[Items from a dataset]
Lemma select_within (s : St E) :
  now s <= now (final (select_after_done retryBackoff ctx) s) <= now s + retryBackoff.
Proof.
  assert (0 <= retryBackoff) by (unfold retryBackoff, Millisecond; lia).
  unfold final, select_after_done.
  destruct (ctx_done ctx) as [[t e]|]; [|simpl; lia].
  destruct (Z.ltb_spec t (now s + retryBackoff)); [simpl; lia|].
  destruct (Z.eqb_spec t (now s + retryBackoff)); [|simpl; lia].
  destruct (coin s (now s + retryBackoff)); simpl; lia.
Qed.

(** The timer branch is only taken while the context is not done. *)
Lemma select_honours (s : St E) t e :
  ctx_done ctx = Some (t, e) ->
  now (final (select_after_done retryBackoff ctx) s) <= Z.max (now s) t.
Proof.
  intros Hd. unfold final, select_after_done. rewrite Hd.
  destruct (Z.ltb_spec t (now s + retryBackoff)); [simpl; lia|].
  destruct (Z.eqb_spec t (now s + retryBackoff)); [|simpl; lia].
  destruct (coin s (now s + retryBackoff)); simpl; lia.
Qed.

Lemma after_failure_final i e s :
  final (after_failure i e) s =
  match result_of (select_after_done retryBackoff ctx) s with
  | None => final (loop (from (i + 1)) (Some e)) (final (select_after_done retryBackoff ctx) s)
  | Some _ => final (select_after_done retryBackoff ctx) s
  end.
Proof. unfold after_failure. run. by destruct (result_of _ s). Qed.

Lemma loop_duration n i lastErr s :
  Z.of_nat n = maxRetries - i ->
  now s <= now (final (loop (from i) lastErr) s) <=
    now s + timeout + Z.of_nat n * (timeout + retryBackoff) /\
  (forall t e, ctx_done ctx = Some (t, e) ->
     now (final (loop (from i) lastErr) s) <= Z.max (now s) t).
Proof.
  revert i lastErr s. induction n as [|n IH]; intros i lastErr s Hn;
    pose proof (once_timely s) as Ho1; pose proof (once_within s) as Ho2;
    pose proof (once_honours s) as Ho3;
    (destruct (result_of once s) as [r|e] eqn:Hr;
     [destruct (loop_success i lastErr s r ltac:(lia) Hr) as (_ & -> & _);
      split; [|exact Ho3]; unfold retryBackoff, Millisecond; lia|]).
  - replace i with maxRetries by lia.
    destruct (loop_last_failure lastErr s e Hr) as (_ & -> & _).
    split; [lia|exact Ho3].
  - destruct (loop_retry i lastErr s e ltac:(lia) Hr) as (_ & -> & _).
    rewrite after_failure_final. set (s1 := final once s) in *.
    pose proof (select_within s1) as Hs1. pose proof (select_honours s1) as Hs2.
    destruct (IH (i + 1) (Some e) (final (select_after_done retryBackoff ctx) s1) ltac:(lia))
      as [Hb Hh].
    destruct (result_of (select_after_done retryBackoff ctx) s1).
    + split; [lia|]. intros t e' Hd. specialize (Hs2 t e' Hd). specialize (Ho3 t e' Hd). lia.
    + split; [lia|]. intros t e' Hd. specialize (Hs2 t e' Hd). specialize (Ho3 t e' Hd).
      specialize (Hh t e' Hd). lia.
Qed.
End Facts.

(** The calls of one attempt of [fn], when [fn] makes the same call [x] in
    every context. *)
Lemma once_calls {E T} ctx timeout (fn : Ctx -> M E (result T)) x :
  (forall c s, calls_of (trace (fn c) s) = [x]) ->
  forall s, calls_of (trace (attempt_once ctx timeout fn) s) = [x].
Proof. intros Hx s. unfold attempt_once. run. apply Hx. Qed.

Lemma callWithResilience_from {E T} (zero : T) ctx cfg node (fn : Ctx -> M E (result T)) :
  callWithResilience zero ctx cfg node fn =
  attempt_loop zero ctx (nodeTimeout cfg node) (n_MaxRetries node) fn
    (from (n_MaxRetries node) 0) None.
Proof. unfold callWithResilience, from. by rewrite Z.sub_0_r. Qed.

(** The calls of a node call: the same call, once per attempt. *)
(** A success is that of some attempt, or the zero value of no attempt at
    all. *)
Lemma attempt_loop_source {E T} (zero : T) ctx timeout maxRetries (fn : Ctx -> M E (result T)) attempts
    lastErr s v :
  result_of (attempt_loop zero ctx timeout maxRetries fn attempts lastErr) s = Ok v ->
  (v = zero /\ attempts = [] /\ lastErr = None) \/ exists c s', result_of (fn c) s' = Ok v.
Proof.
  revert lastErr s. induction attempts as [|attempt attempts IH]; intros lastErr s; cbn [attempt_loop].
  - destruct lastErr; [done|]. intros [= ->]. by left.
  - unfold attempt_once. run. set (c := WithTimeout _ _ _). intros H. right. revert H.
    destruct (result_of (fn c) s) as [r|err] eqn:Hr; run; [intros [= ->]; eauto|].
    assert (Hrest : forall s, result_of (attempt_loop zero ctx timeout maxRetries fn attempts (Some err)) s = Ok v ->
              exists c s', result_of (fn c) s' = Ok v) by (intros s1 [(_ & _ & ?)|]%IH; done).
    destruct (attempt <? maxRetries); run; [|apply Hrest].
    destruct (result_of (select_after_done retryBackoff ctx) _); [done|apply Hrest].
Qed.

Lemma callWithResilience_source {E T} (zero : T) ctx cfg node (fn : Ctx -> M E (result T)) s v :
  result_of (callWithResilience zero ctx cfg node fn) s = Ok v ->
  (v = zero /\ n_MaxRetries node < 0) \/ exists c s', result_of (fn c) s' = Ok v.
Proof.
  intros [(-> & Hnil & _)|?]%attempt_loop_source; [left|by right]. split; [done|].
  destruct (Z.ltb_spec (n_MaxRetries node) 0); [done|]. by rewrite seqZ_cons in Hnil by lia.
Qed.

(** A call that may be tried and succeeds is a number of failed attempts, at
    most [max_retries], and one that succeeds, whatever its context. *)
Lemma loop_success_last {E T} (zero : T) ctx timeout maxRetries (fn : Ctx -> M E (result T)) n i lastErr s v :
  let m := attempt_loop zero ctx timeout maxRetries fn (from maxRetries i) lastErr in
  let once := attempt_once ctx timeout fn in
  Z.of_nat n = maxRetries - i -> result_of m s = Ok v ->
  exists errs s', failures ctx timeout fn s errs s' /\ (length errs <= n)%nat /\
    result_of once s' = Ok v /\ final m s = final once s'.
Proof.
  cbv zeta. revert i lastErr s. induction n as [|n IH]; intros i lastErr s Hn;
    (destruct (result_of (attempt_once ctx timeout fn) s) as [r|e] eqn:Hr;
     [destruct (loop_success zero ctx timeout maxRetries fn i lastErr s r ltac:(lia) Hr) as (-> & -> & _);
      intros [= ->]; exists [], s; split_and!; [constructor|simpl; lia|done|done]|]).
  - replace i with maxRetries by lia.
    by destruct (loop_last_failure zero ctx timeout maxRetries fn lastErr s e Hr) as (-> & _ & _).
  - destruct (loop_retry zero ctx timeout maxRetries fn i lastErr s e ltac:(lia) Hr) as (-> & -> & _).
    unfold after_failure. run.
    destruct (result_of (select_after_done retryBackoff ctx) _) as [c|] eqn:Hsel; [done|].
    assert (Hb : final (select_after_done retryBackoff ctx) (final (attempt_once ctx timeout fn) s)
                 = after_backoff (final (attempt_once ctx timeout fn) s)).
    { revert Hsel. unfold result_of, final, select_after_done. by repeat case_match. }
    rewrite Hb. intros Hok. destruct (IH (i + 1) (Some e) _ ltac:(lia) Hok) as (errs & s' & ? & ? & ? & ?).
    exists (e :: errs), s'. split_and!; [by eapply failures_cons|simpl; lia|done|done].
Qed.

• _TASK DESCRIPTION_
Would you print all of the records exactly as they were given?

• _YOUR RESPONSE_
Lemma select_within (s : St E) :
  now s <= now (final (select_after_done retryBackoff ctx) s) <= now s + retryBackoff.
Proof.
  assert (0 <= retryBackoff) by (unfold retryBackoff, Millisecond; lia).
  unfold final, select_after_done.
  destruct (ctx_done ctx) as [[t e]|]; [|simpl; lia].
  destruct (Z.ltb_spec t (now s + retryBackoff)); [simpl; lia|].
  destruct (Z.eqb_spec t (now s + retryBackoff)); [|simpl; lia].
  destruct (coin s (now s + retryBackoff)); simpl; lia.
Qed.

(** The timer branch is only taken while the context is not done. *)
Lemma select_honours (s : St E) t e :
  ctx_done ctx = Some (t, e) ->
  now (final (select_after_done retryBackoff ctx) s) <= Z.max (now s) t.
Proof.
  intros Hd. unfold final, select_after_done. rewrite Hd.
  destruct (Z.ltb_spec t (now s + retryBackoff)); [simpl; lia|].
  destruct (Z.eqb_spec t (now s + retryBackoff)); [|simpl; lia].
  destruct (coin s (now s + retryBackoff)); simpl; lia.
Qed.

Lemma after_failure_final i e s :
  final (after_failure i e) s =
  match result_of (select_after_done retryBackoff ctx) s with
  | None => final (loop (from (i + 1)) (Some e)) (final (select_after_done retryBackoff ctx) s)
  | Some _ => final (select_after_done retryBackoff ctx) s
  end.
Proof. unfold after_failure. run. by destruct (result_of _ s). Qed.

Lemma loop_duration n i lastErr s :
  Z.of_nat n = maxRetries - i ->
  now s <= now (final (loop (from i) lastErr) s) <=
    now s + timeout + Z.of_nat n * (timeout + retryBackoff) /\
  (forall t e, ctx_done ctx = Some (t, e) ->
     now (final (loop (from i) lastErr) s) <= Z.max (now s) t).
Proof.
  revert i lastErr s. induction n as [|n IH]; intros i lastErr s Hn;
    pose proof (once_timely s) as Ho1; pose proof (once_within s) as Ho2;
    pose proof (once_honours s) as Ho3;
    (destruct (result_of once s) as [r|e] eqn:Hr;
     [destruct (loop_success i lastErr s r ltac:(lia) Hr) as (_ & -> & _);
      split; [|exact Ho3]; unfold retryBackoff, Millisecond; lia|]).
  - replace i with maxRetries by lia.
    destruct (loop_last_failure lastErr s e Hr) as (_ & -> & _).
    split; [lia|exact Ho3].
  - destruct (loop_retry i lastErr s e ltac:(lia) Hr) as (_ & -> & _).
    rewrite after_failure_final. set (s1 := final once s) in *.
    pose proof (select_within s1) as Hs1. pose proof (select_honours s1) as Hs2.
    destruct (IH (i + 1) (Some e) (final (select_after_done retryBackoff ctx) s1) ltac:(lia))
      as [Hb Hh].
    destruct (result_of (select_after_done retryBackoff ctx) s1).
    + split; [lia|]. intros t e' Hd. specialize (Hs2 t e' Hd). specialize (Ho3 t e' Hd). lia.
    + split; [lia|]. intros t e' Hd. specialize (Hs2 t e' Hd). specialize (Ho3 t e' Hd).
      specialize (Hh t e' Hd). lia.
Qed.
End Facts.

(** The calls of one attempt of [fn], when [fn] makes the same call [x] in
    every context. *)
Lemma once_calls {E T} ctx timeout (fn : Ctx -> M E (result T)) x :
  (forall c s, calls_of (trace (fn c) s) = [x]) ->
  forall s, calls_of (trace (attempt_once ctx timeout fn) s) = [x].
Proof. intros Hx s. unfold attempt_once. run. apply Hx. Qed.

Lemma callWithResilience_from {E T} (zero : T) ctx cfg node (fn : Ctx -> M E (result T)) :
  callWithResilience zero ctx cfg node fn =
  attempt_loop zero ctx (nodeTimeout cfg node) (n_MaxRetries node) fn
    (from (n_MaxRetries node) 0) None.
Proof. unfold callWithResilience, from. by rewrite Z.sub_0_r. Qed.

(** The calls of a node call: the same call, once per attempt. *)
(** A success is that of some attempt, or the zero value of no attempt at
    all. *)
Lemma attempt_loop_source {E T} (zero : T) ctx timeout maxRetries (fn : Ctx -> M E (result T)) attempts
    lastErr s v :
  result_of (attempt_loop zero ctx timeout maxRetries fn attempts lastErr) s = Ok v ->
  (v = zero /\ attempts = [] /\ lastErr = None) \/ exists c s', result_of (fn c) s' = Ok v.
Proof.
  revert lastErr s. induction attempts as [|attempt attempts IH]; intros lastErr s; cbn [attempt_loop].
  - destruct lastErr; [done|]. intros [= ->]. by left.
  - unfold attempt_once. run. set (c := WithTimeout _ _ _). intros H. right. revert H.
    destruct (result_of (fn c) s) as [r|err] eqn:Hr; run; [intros [= ->]; eauto|].
    assert (Hrest : forall s, result_of (attempt_loop zero ctx timeout maxRetries fn attempts (Some err)) s = Ok v ->
              exists c s', result_of (fn c) s' = Ok v) by (intros s1 [(_ & _ & ?)|]%IH; done).
    destruct (attempt <? maxRetries); run; [|apply Hrest].
    destruct (result_of (select_after_done retryBackoff ctx) _); [done|apply Hrest].
Qed.

Lemma callWithResilience_source {E T} (zero : T) ctx cfg node (fn : Ctx -> M E (result T)) s v :
  result_of (callWithResilience zero ctx cfg node fn) s = Ok v ->
  (v = zero /\ n_MaxRetries node < 0) \/ exists c s', result_of (fn c) s' = Ok v.
Proof.
  intros [(-> & Hnil & _)|?]%attempt_loop_source; [left|by right]. split; [done|].
  destruct (Z.ltb_spec (n_MaxRetries node) 0); [done|]. by rewrite seqZ_cons in Hnil by lia.
Qed.

(** A call that may be tried and succeeds is a number of failed attempts, at
    most [max_retries], and one that succeeds, whatever its context. *)
Lemma loop_success_last {E T} (zero : T) ctx timeout maxRetries (fn : Ctx -> M E (result T)) n i lastErr s v :
  let m := attempt_loop zero ctx timeout maxRetries fn (from maxRetries i) lastErr in
  let once := attempt_once ctx timeout fn in
  Z.of_nat n = maxRetries - i -> result_of m s = Ok v ->
  exists errs s', failures ctx timeout fn s errs s' /\ (length errs <= n)%nat /\
    result_of once s' = Ok v /\ final m s = final once s'.
Proof.
  cbv zeta. revert i lastErr s. induction n as [|n IH]; intros i lastErr s Hn;
    (destruct (result_of (attempt_once ctx timeout fn) s) as [r|e] eqn:Hr;
     [destruct (loop_success zero ctx timeout maxRetries fn i lastErr s r ltac:(lia) Hr) as (-> & -> & _);
      intros [= ->]; exists [], s; split_and!; [constructor|simpl; lia|done|done]|]).
  - replace i with maxRetries by lia.
    by destruct (loop_last_failure zero ctx timeout maxRetries fn lastErr s e Hr) as (-> & _ & _).
  - destruct (loop_retry zero ctx timeout maxRetries fn i lastErr s e ltac:(lia) Hr) as (-> & -> & _).
    unfold after_failure. run.
    destruct (result_of (select_after_done retryBackoff ctx) _) as [c|] eqn:Hsel; [done|].
    assert (Hb : final (select_after_done retryBackoff ctx) (final (attempt_once ctx timeout fn) s)
                 = after_backoff (final (attempt_once ctx timeout fn) s)).
    { revert Hsel. unfold result_of, final, select_after_done. by repeat case_match. }
    rewrite Hb. intros Hok. destruct (IH (i + 1) (Some e) _ ltac:(lia) Hok) as (errs & s' & ? & ? & ? & ?).
    exists (e :: errs), s'. split_and!; [by eapply failures_cons|simpl; lia|done|done].
Qed.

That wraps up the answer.